Noi vi diciamo che esiste un Dio, qualunque nome ad Esso vogliate attribuire, ma vi ricordiamo anche di non fare di questo Dio un essere antropomorfo, di non attribuire a Lui delle motivazioni e delle leggi che sono soltanto vostre, volute, create da voi e per voi.
Ricordate: se pure Egli esiste è qualcosa di talmente incomprensibile per ognuno di voi che poco varrebbe in fondo rilevarne l’esistenza ed è per questo che diciamo ancora: è molto più da guardare con occhio benevolo colui che non crede in Dio e che vive la sua vita sinceramente, cercando sentitamente di aiutare gli altri, che l’uomo che afferma di credere in Dio e non tanto perché sia il suo sentire.
Noi potremmo darvi elementi per comprendere che la vostra vita non si ferma, od è limitata, soltanto a questa fugace comparsa su questo pianeta e oltre l’universo, ma tutti gli argomenti che potremmo portare resterebbero in fondo soltanto delle elucubrazioni mentali, delle disquisizioni che forse potrebbero anche venire accettate da ognuno di voi così come curiosità, anche se non comprese a fondo nel vostro intimo, ma a nulla servirebbero per farvi incontrare la pace, la sicurezza e la certezza in un domani oltre la vita fisica.
Molto spesso accade che le persone che noi avviciniamo più frequentemente, finiscano col sentirsi delle creature privilegiate e, magari, arrivino a chiedersi per quale motivo proprio loro siano state “scelte”, siano state “accontentate”, siano state – forse – amate più di tutte le altre innumerevoli persone che a noi avvicinano.

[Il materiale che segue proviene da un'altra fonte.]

(* ===== verification/Pnl.v ===== *)
(** The P&L engine (services/pnl_engine): contracts.py, accounting.py,
    identity.py, unrealized.py, aggregation.py, repository.py and engine.py,
    with the [pnl_events] and [pnl_snapshots] tables.

    The engine consumes the position engine's fills and snapshots ([Position]).
    Its repository runs over the session interface of [Sql]; its [Numeric(18, 4)]
    columns round what they are given ([Money.numeric]): the engine rounds the
    amounts it computes, but not the price of the fill.  [occurred_at]
    and [snapshot_at] are compared as instants, as PostgreSQL does. *)

From stdpp Require Import base list strings gmap fin_maps.
From Stdlib Require Import ZArith Lia String Ascii QArith Sorted.
From S2P Require Import Prelude PyBase Hashing Decimal DecimalText Money Sql Service Position.
Open Scope Z_scope.

(** * contracts.py *)

Inductive PnlStatus := gs_READY | gs_DEGRADED | gs_UNAVAILABLE | gs_CONFLICT.
#[export] Instance PnlStatus_eq_dec : EqDecision PnlStatus.
Proof. solve_decision. Defined.

Definition pnl_status_value (s : PnlStatus) : string :=
  match s with
  | gs_READY => "READY" | gs_DEGRADED => "DEGRADED"
  | gs_UNAVAILABLE => "UNAVAILABLE" | gs_CONFLICT => "CONFLICT"
  end.

Definition pnl_status_of :=
  enum_of [gs_READY; gs_DEGRADED; gs_UNAVAILABLE; gs_CONFLICT] pnl_status_value.

Inductive PnlEventType := REALIZED_PNL | COST_APPLIED | PNL_CONFLICT | PNL_REJECTED.
#[export] Instance PnlEventType_eq_dec : EqDecision PnlEventType.
Proof. solve_decision. Defined.

Definition pnl_event_value (t : PnlEventType) : string :=
  match t with
  | REALIZED_PNL => "REALIZED_PNL" | COST_APPLIED => "COST_APPLIED"
  | PNL_CONFLICT => "PNL_CONFLICT" | PNL_REJECTED => "PNL_REJECTED"
  end.

Definition pnl_event_of :=
  enum_of [REALIZED_PNL; COST_APPLIED; PNL_CONFLICT; PNL_REJECTED] pnl_event_value.

Inductive PnlApplyStatus := ga_APPLIED | ga_DUPLICATE | ga_CONFLICT | ga_REJECTED.

Inductive PriceState := FRESH | STALE | MISSING.
#[export] Instance PriceState_eq_dec : EqDecision PriceState.
Proof. solve_decision. Defined.

Record CostComponent := {
  cc_amount : decimal;
  cc_kind : string;
  cc_source : string;
}.

Definition mk_CostComponent (c : CostComponent) : res CostComponent :=
  raise_if (dlt (cc_amount c) dzero) ValueError "cost amount must be non-negative" ;!
  raise_if (is_blank (cc_kind c)) ValueError "cost kind is required" ;!
  Ok c.

Record RealizedPnl := {
  rz_execution_id : string;
  rz_account_id : UUID;
  rz_strategy_run_id : UUID;
  rz_instrument_id : UUID;
  rz_trading_mode : string;
  rz_closed_quantity : Z;
  rz_sell_price : option decimal;
  rz_average_cost : option decimal;
  rz_gross_pnl : decimal;
  rz_costs : decimal;
  rz_net_pnl : decimal;
  rz_occurred_at : datetime;
}.

Record UnrealizedPnl := {
  uz_position_id : option UUID;
  uz_instrument_id : UUID;
  uz_quantity : Z;
  uz_average_cost : option decimal;
  uz_reference_price : option decimal;
  uz_unrealized_pnl : option decimal;
  uz_price_state : PriceState;
  uz_status : PnlStatus;
}.

Record PositionPnl := {
  pz_position_id : option UUID;
  pz_account_id : option UUID;
  pz_strategy_run_id : UUID;
  pz_instrument_id : UUID;
  pz_trading_mode : string;
  pz_quantity : Z;
  pz_average_cost : option decimal;
  pz_reference_price : option decimal;
  pz_market_value : option decimal;
  pz_unrealized_pnl : option decimal;
  pz_realized_pnl : decimal;
  pz_status : PnlStatus;
}.

Record PnlEvent := {
  ge_id : option UUID;
  ge_execution_id : string;
  ge_event_type : PnlEventType;
  ge_account_id : UUID;
  ge_strategy_run_id : UUID;
  ge_instrument_id : UUID;
  ge_position_id : option UUID;
  ge_trading_mode : string;
  ge_side : string;
  ge_quantity : Z;
  ge_price : option decimal;
  ge_average_cost : option decimal;
  ge_gross_pnl : decimal;
  ge_costs : decimal;
  ge_net_pnl : decimal;
  ge_occurred_at : datetime;
  ge_content_hash : string;
}.

Record PnlSnapshot := {
  gn_snapshot_id : option UUID;
  gn_account_id : UUID;
  gn_trading_mode : string;
  gn_snapshot_at : datetime;
  gn_realized_pnl : decimal;
  gn_unrealized_pnl : option decimal;
  gn_gross_pnl : decimal;
  gn_costs : decimal;
  gn_net_pnl : decimal;
  gn_position_count : Z;
  gn_status : PnlStatus;
}.

Record PnlResult := {
  gt_status : PnlApplyStatus;
  gt_event : option PnlEvent;
  gt_realized : option RealizedPnl;
  gt_conflict_original : option PnlEvent;
}.

Record AggregatedPnl := {
  ag_key : string;
  ag_realized_gross : decimal;
  ag_realized_costs : decimal;
  ag_realized_net : decimal;
  ag_unrealized_pnl : option decimal;
  ag_gross_pnl : decimal;
  ag_net_pnl : decimal;
  ag_trade_count : Z;
}.

(** * accounting.py *)

Definition realized_pnl_long (sell_price average_cost : decimal) (closed_quantity : Z) : res decimal :=
  raise_if (closed_quantity <=? 0) ValueError "closed_quantity must be positive" ;!
  round_money (dmul (dsub sell_price average_cost) (dec_of_Z closed_quantity)).

Definition net_pnl (gross costs : decimal) : res decimal := round_money (dsub gross costs).

Definition costs_total (costs : list CostComponent) : res decimal :=
  round_money (dsum (cc_amount <$> costs)).

Definition unrealized_pnl_long (reference_price average_cost : decimal) (open_quantity : Z)
    : res decimal :=
  raise_if (open_quantity <=? 0) ValueError "open_quantity must be positive" ;!
  round_money (dmul (dsub reference_price average_cost) (dec_of_Z open_quantity)).

(** * identity.py *)

Definition pnl_content_hash (execution_id event_type : string)
    (account_id strategy_run_id instrument_id : UUID) (trading_mode side : string) (quantity : Z)
    (price average_cost : option string) (gross_pnl costs net_pnl : string)
    (occurred_at : datetime) : string :=
  sha256_hex (json_compact
    [("execution_id"%string, JStr execution_id);
     ("event_type"%string, JStr event_type);
     ("account_id"%string, JStr (uuid_str account_id));
     ("strategy_run_id"%string, JStr (uuid_str strategy_run_id));
     ("instrument_id"%string, JStr (uuid_str instrument_id));
     ("trading_mode"%string, JStr (py_upper trading_mode));
     ("side"%string, JStr side);
     ("quantity"%string, JInt quantity);
     ("price"%string, json_opt_str price);
     ("average_cost"%string, json_opt_str average_cost);
     ("gross_pnl"%string, JStr gross_pnl);
     ("costs"%string, JStr costs);
     ("net_pnl"%string, JStr net_pnl);
     ("occurred_at"%string, JStr (isoformat occurred_at))]).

A tutti i figli che si sono posti nel tempo e che nel tempo si porranno gli stessi interrogativi, io non posso far altro che rispondere che nessun privilegio particolare è stato loro assegnato, ma che tutto ciò che a loro viene porto da noi (e che apparentemente può sembrare di più di quanto porgiamo ad altre persone) è stato da loro ottenuto personalmente, ma ottenuto non attraverso a particolari azioni, non attraverso – per esempio – all’aiuto offerto agli strumenti, o all’opera prestata per il Cerchio o qualsiasi altra azione materiale che possa venire in mente ad un pensatore: ciò che viene dato è giustificato soltanto da ciò che interiormente l’individuo ha compiuto; ed è estremamente logico, estremamente razionale che noi possiamo (non “vogliamo” – badate bene – ma “possiamo”) offrire di più a colui che più ha fatto, più ha seguito l’insegnamento, più è, quindi, nelle condizioni migliori per ricevere in misura maggiore che altri, i quali magari si sono accontentati di vivere epidermicamente ciò che tramite gli strumenti accade, di girare l’angolo e poi reimmergersi nei loro problemi quotidiani, lasciando scivolare ciò che noi seminiamo come acqua su un vetro, di cui esclama per un attimo: “Che belle parole sono state dette!” , però non si ferma l’attimo dopo a meditarle, a comprenderle e ad andare, magari, oltre a ciò che noi offriamo come stimolo per la comprensione.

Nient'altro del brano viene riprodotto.